- DIRECTIONS
In your reply, restate all of the records below word for word.

(Dataset entries)
────────────────────────────────────────

(** C7, as stated, fails: a turn authenticated by a valid token whose
    user name has no row in [users] succeeds and stores nothing. *)
Lemma chat_of_unknown_user_saves_nothing :
  @chat Plain.jose no_credentials Sample.silent 100
    {| Models.message := lit "hello" |}
    (Sample.bearer (Sample.token_of (lit "ghost")))
    Sample.two_users start
  = (Ok {| response := lit "I'm here to listen. Whatever you're going through, your feelings matter. Would you like to tell me more about what's on your mind?";
           suggestions := map lit ["Tell me more"; "I need resources";
                                   "Crisis support"] |},
     Sample.two_users, drawn 1 start).
Proof. vm_compute. reflexivity. Qed.

Lemma chat_saves_one_exchange_witness :
  exists r d' s',
    @chat Plain.jose no_credentials Sample.silent 100
      {| Models.message := lit "hello" |}
      (Sample.bearer (Sample.token_of (lit "alice")))
      Sample.two_users start
    = (Ok r, d', s')
    /\ users d' = users Sample.two_users
    /\ List.length (chat_sessions d') = 3
    /\ List.length (messages d') = 6.
Proof.
  destruct (@chat_saves_one_exchange Plain.jose no_credentials Sample.silent
              100 {| Models.message := lit "hello" |}
              (Sample.bearer (Sample.token_of (lit "alice")))
              Sample.two_users start (lit "alice"))
    as (r & d' & s' & Hrun & H).
  - vm_compute. reflexivity.
  - exists r, d', s'. split; [exact Hrun|].
    change (select_user_id (lit "alice") Sample.two_users) with (Some 1%Z) in H.
    destruct H as (_ & sid & mid1 & mid2 & _ & _ & _ & _ & Hus & Hss & Hms).
    rewrite Hus, Hss, Hms, !length_app. repeat split.
Defined.

Lemma session_messages_scoped_to_owner_witness :
  @get_session_messages Plain.jose 100 2
    (Sample.bearer (Sample.token_of (lit "alice"))) Sample.two_users
  = (Raise (HTTPException 404 (lit "Session not found")), Sample.two_users).
Proof.
  refine (proj1 (proj2
    (@session_messages_scoped_to_owner Plain.jose 100 2
       (Sample.bearer (Sample.token_of (lit "alice"))) Sample.two_users
       (lit "alice") _)) two_users_schema_ok
    (nth 1 (chat_sessions Sample.two_users)
       {| s_id := 0; s_user_id := 0; s_created_at := 0 |})
    (nth 1 (users Sample.two_users)
       {| u_id := 0; u_username := []; u_email := [];
          u_password_hash := []; u_created_at := 0 |})
    _ _ _ _ _).
  - vm_compute. reflexivity.
  - simpl. tauto.
  - reflexivity.
  - simpl. tauto.
  - reflexivity.
  - intros H. vm_compute in H. discriminate H.
Defined.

────────────────────────────────────────

- ANSWER SPACE
(** C7, as stated, fails: a turn authenticated by a valid token whose
    user name has no row in [users] succeeds and stores nothing. *)
Lemma chat_of_unknown_user_saves_nothing :
  @chat Plain.jose no_credentials Sample.silent 100
    {| Models.message := lit "hello" |}
    (Sample.bearer (Sample.token_of (lit "ghost")))
    Sample.two_users start
  = (Ok {| response := lit "I'm here to listen. Whatever you're going through, your feelings matter. Would you like to tell me more about what's on your mind?";
           suggestions := map lit ["Tell me more"; "I need resources";
                                   "Crisis support"] |},
     Sample.two_users, drawn 1 start).
Proof. vm_compute. reflexivity. Qed.

Lemma chat_saves_one_exchange_witness :
  exists r d' s',
    @chat Plain.jose no_credentials Sample.silent 100
      {| Models.message := lit "hello" |}
      (Sample.bearer (Sample.token_of (lit "alice")))
      Sample.two_users start
    = (Ok r, d', s')
    /\ users d' = users Sample.two_users
    /\ List.length (chat_sessions d') = 3
    /\ List.length (messages d') = 6.
Proof.
  destruct (@chat_saves_one_exchange Plain.jose no_credentials Sample.silent
              100 {| Models.message := lit "hello" |}
              (Sample.bearer (Sample.token_of (lit "alice")))
              Sample.two_users start (lit "alice"))
    as (r & d' & s' & Hrun & H).
  - vm_compute. reflexivity.
  - exists r, d', s'. split; [exact Hrun|].
    change (select_user_id (lit "alice") Sample.two_users) with (Some 1%Z) in H.
    destruct H as (_ & sid & mid1 & mid2 & _ & _ & _ & _ & Hus & Hss & Hms).
    rewrite Hus, Hss, Hms, !length_app. repeat split.
Defined.

Lemma session_messages_scoped_to_owner_witness :
  @get_session_messages Plain.jose 100 2
    (Sample.bearer (Sample.token_of (lit "alice"))) Sample.two_users
  = (Raise (HTTPException 404 (lit "Session not found")), Sample.two_users).
Proof.
  refine (proj1 (proj2
    (@session_messages_scoped_to_owner Plain.jose 100 2
       (Sample.bearer (Sample.token_of (lit "alice"))) Sample.two_users
       (lit "alice") _)) two_users_schema_ok
    (nth 1 (chat_sessions Sample.two_users)
       {| s_id := 0; s_user_id := 0; s_created_at := 0 |})
    (nth 1 (users Sample.two_users)
       {| u_id := 0; u_username := []; u_email := [];
          u_password_hash := []; u_created_at := 0 |})
    _ _ _ _ _).
  - vm_compute. reflexivity.
  - simpl. tauto.
  - reflexivity.
  - simpl. tauto.
  - reflexivity.
  - intros H. vm_compute in H. discriminate H.
Defined.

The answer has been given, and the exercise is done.